The Transformer Era: From Vision to Massive Scaling
The answer to that question arrived in 2017, and it expanded the problem entirely. A team of Google researchers published a paper titled “Attention Is All You Need,” introducing the transformer architecture — a design that shifted AI’s center of gravity from images to sequences. Language. Audio. Code. Anything ordered in time. Where CNNs had given machines the ability to see, transformers gave them the ability to read, reason, and generate. The implications for compute were immediate and profound. Training a convolutional network on ImageNet required days on two consumer GPUs. Training a transformer-based large language model required weeks on thousands of specialized ones. The compute demands of the transformer era didn’t just grow — they scaled exponentially with model size, and the research community had already internalized Ilya Sutskever’s founding thesis from the bedroom in Toronto: scale is the mechanism. More data, more compute, deeper networks — better results. Every new capability unlocked by the transformer architecture required another order of magnitude of compute to achieve it. The GPU era had begun in 2012. By 2017 it had become something the original GTX 580 could not have imagined.
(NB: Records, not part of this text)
(* ===== verification/Tlb.v ===== *)
(** * Translation look-aside buffers

    [parametric_dram_directory_msi/translation_components/]: the TLB built on a cache
    ([tlb.cc]) with its prefetch queue, the TLB prefetchers ([tlb_prefetching/]), the
    hierarchy of TLBs ([tlb_subsystem.cc]) with its page size predictor
    ([page_size_prediction/]), the page walk caches ([ptw_caching/pwc.cc]) with the filters
    of [page_table_filters/], and the holding registers of page walks ([ptmshrs.h]). *)

From stdpp Require Import base tactics list numbers gmap sets strings pretty.
From Stdlib Require Import ZArith Lia.
From S2P Require Import Prelude Utils CacheBase CacheBlock CacheSet Replacement Cache CacheProps Timing PageTable.
Local Open Scope Z_scope.
Local Open Scope mach_scope.

(** ** Prefetchers *)

(** A translation that becomes available at [q_timestamp]. *)
Record query_entry := mkQuery {
  q_timestamp : Z; q_page_size : Z; q_ppn : Z; q_address : Z; q_payload_bits : Z }.

(** The base class walks nothing and returns a value-initialised entry; no prefetcher
    overrides it. *)
Definition PTWTransparent (address eip : Z) : query_entry := mkQuery 0 0 0 0 0.

Record prefetch_stats := mkPrefetchStats {
  prefetch_attempts : Z; successful_prefetches : Z; failed_prefetches : Z }.

Record StridePrefetcher := mkStride { sp_length : Z; sp_stats : prefetch_stats }.

(** One iteration of the loop over the neighbours of the page. *)
Definition stride_step (VPN eip : Z) (acc : list query_entry * prefetch_stats) (i : Z)
  : list query_entry * prefetch_stats :=
  let '(result, st) := acc in
  if i =? 0 then acc
  else
    let e := PTWTransparent (u64 (Z.shiftl (u64 (VPN + i)) 12)) eip in
    if q_ppn e =? 0
    then (result, mkPrefetchStats (prefetch_attempts st +64 1) (successful_prefetches st) (failed_prefetches st +64 1))
    else (result ++ [e],
          mkPrefetchStats (prefetch_attempts st +64 1) (successful_prefetches st +64 1) (failed_prefetches st)).

Definition stride_prefetch (address eip : Z) (p : StridePrefetcher) : list query_entry * StridePrefetcher :=
  let '(result, st) := foldl (stride_step (Z.shiftr address 12) eip) ([], sp_stats p)
                         (seqZ (- sp_length p) (2 * sp_length p + 1)) in
  (result, mkStride (sp_length p) st).

Record H2Prefetcher := mkH2 { A_address : Z; B_address : Z; C_address : Z }.
Definition h2_prefetch (address eip : Z) (p : H2Prefetcher) : list query_entry * H2Prefetcher :=
  let VPN := Z.shiftr address 12 in
  let p := mkH2 (B_address p) (C_address p) VPN in
  (if negb (A_address p =? 0) && negb (B_address p =? 0) && negb (C_address p =? 0) then
     [PTWTransparent (u64 (Z.shiftl (VPN +64 (C_address p -64 B_address p)) 12)) eip;
      PTWTransparent (u64 (Z.shiftl (VPN +64 (B_address p -64 A_address p)) 12)) eip]
   else [], p).

(** The counters of the arbitrary-stride prefetcher. *)
Module AspCounter.
Inductive t :=
| successful_prefetches | prefetch_attempts | failed_prefetches | queries | pc_hits | pc_misses | pc_evictions
| new_stride_observed | stride_same | stride_change | zero_stride | positive_stride | negative_stride
| threshold_reached | trained_entries | trained_but_no_prefetch
| extra_prefetches_issued | extra_prefetches_successful | extra_prefetches_failed
| sum_abs_stride | prefetch_distance_sum | max_saturation_counter | table_accesses.
#[global] Instance t_eq_dec : EqDecision t.
Proof. solve_decision. Defined.
End AspCounter.
Definition ASPStats : Type := AspCounter.t -> Z.
Definition asp_count (s : ASPStats) (kn : AspCounter.t * Z) : ASPStats :=
  fun k => if decide (k = fst kn) then s k +64 snd kn else s k.

Record entry_prefetcher := mkAspEntry { PC : Z; vaddr : Z; stride : Z; saturation_counter : Z }.
Record ArbitraryStridePrefetcher := mkAsp {
  prefetch_threshold : Z; extra_prefetch : bool; asp_table : list entry_prefetcher; asp_stats : ASPStats }.

Definition ArbitraryStridePrefetcher_new (table_bits : nat) (prefetch_threshold : Z) (extra_prefetch : bool)
  : ArbitraryStridePrefetcher :=
  mkAsp prefetch_threshold extra_prefetch (replicate (2 ^ table_bits) (mkAspEntry 0 0 (-1) 0)) (fun _ => 0).

(** The training of an entry on an access of its instruction, with what it counts. *)
Definition asp_train (VPN : Z) (e : entry_prefetcher) : entry_prefetcher * list (AspCounter.t * Z) :=
  let new_stride := swrap 64 (swrap 64 VPN - swrap 64 (vaddr e)) in
  let sign := if new_stride =? 0 then AspCounter.zero_stride
              else if 0 <? new_stride then AspCounter.positive_stride else AspCounter.negative_stride in
  if stride e =? -1 then
    (mkAspEntry (PC e) (vaddr e) new_stride (u32 (saturation_counter e + 1)), [(sign, 1); (AspCounter.new_stride_observed, 1)])
  else if stride e =? new_stride then
    (mkAspEntry (PC e) (vaddr e) (stride e) (u32 (saturation_counter e + 1)), [(sign, 1); (AspCounter.stride_same, 1)])
  else (mkAspEntry (PC e) (vaddr e) new_stride 0, [(sign, 1); (AspCounter.stride_change, 1)]).

(** The walks an entry asks for when it is trained. *)
Definition asp_walks (threshold : Z) (extra : bool) (VPN eip : Z) (e : entry_prefetcher)
  : list query_entry * list (AspCounter.t * Z) :=
  if u32 threshold <? saturation_counter e then
    let abs_stride := u64 (if 0 <=? stride e then stride e else swrap 64 (- stride e)) in
    let r := PTWTransparent (u64 (Z.shiftl (u64 (swrap 64 VPN + stride e)) 12)) eip in
    let x := PTWTransparent (u64 (Z.shiftl (u64 (swrap 64 VPN - stride e)) 12)) eip in
    let ok := negb (q_ppn r =? 0) in
    let extra_ok := negb (q_ppn x =? 0) in
    ((if ok then [r] else []) ++ (if extra && extra_ok then [x] else []),
     [(AspCounter.threshold_reached, 1); (AspCounter.sum_abs_stride, abs_stride);
      (AspCounter.prefetch_distance_sum, abs_stride); (AspCounter.prefetch_attempts, 1)] ++
     (if ok then [(AspCounter.successful_prefetches, 1); (AspCounter.trained_entries, 1)]
      else [(AspCounter.failed_prefetches, 1); (AspCounter.trained_but_no_prefetch, 1)]) ++
     (if extra then (AspCounter.extra_prefetches_issued, 1) ::
        (if extra_ok then [(AspCounter.extra_prefetches_successful, 1); (AspCounter.successful_prefetches, 1)]
         else [(AspCounter.extra_prefetches_failed, 1); (AspCounter.failed_prefetches, 1)])
      else []))
  else ([], []).

Definition asp_saturation (e : entry_prefetcher) (s : ASPStats) : ASPStats :=
  fun k => if decide (k = AspCounter.max_saturation_counter) then Z.max (s k) (saturation_counter e) else s k.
Semiconductor Response and the Expansion of AI Infrastructure
What the transformer made inevitable, the semiconductor industry built. Google had already deployed its first Tensor Processing Unit internally in 2015, purpose-built for the matrix multiplication operations that neural networks demand — a direct institutional response to the compute trajectory AlexNet had set in motion. As transformer-scale training became the dominant workload, every major hyperscaler followed. AWS built Trainium and Inferentia. Apple embedded Neural Engines in every iPhone. Qualcomm built AI acceleration into mobile processors reaching billions of devices. NVIDIA, meanwhile, had consciously transformed itself — introducing Tensor Cores in its Volta architecture specifically to accelerate the matrix operations at the heart of deep learning, evolving through the V100 and A100 to the H100 and beyond. A company that earned roughly $4 billion annually in 2012, almost entirely from gaming, was generating over $90 billion in data center revenue by 2024. That entire arc — from a $500 graphics card in a Toronto bedroom to the most valuable semiconductor company in history — traces to a five-day training run on two GTX 580s. The hyperscaler AI infrastructure that now consumes billions of dollars in capital expenditure quarterly, the GPU clusters that power every large language model in production today, the purpose-built silicon racing to meet demand that shows no sign of slowing — all of it is downstream of three elements converging for the first time in a bedroom in the Toronto area in 2012. AlexNet didn’t just win a competition. It defined what computing would become.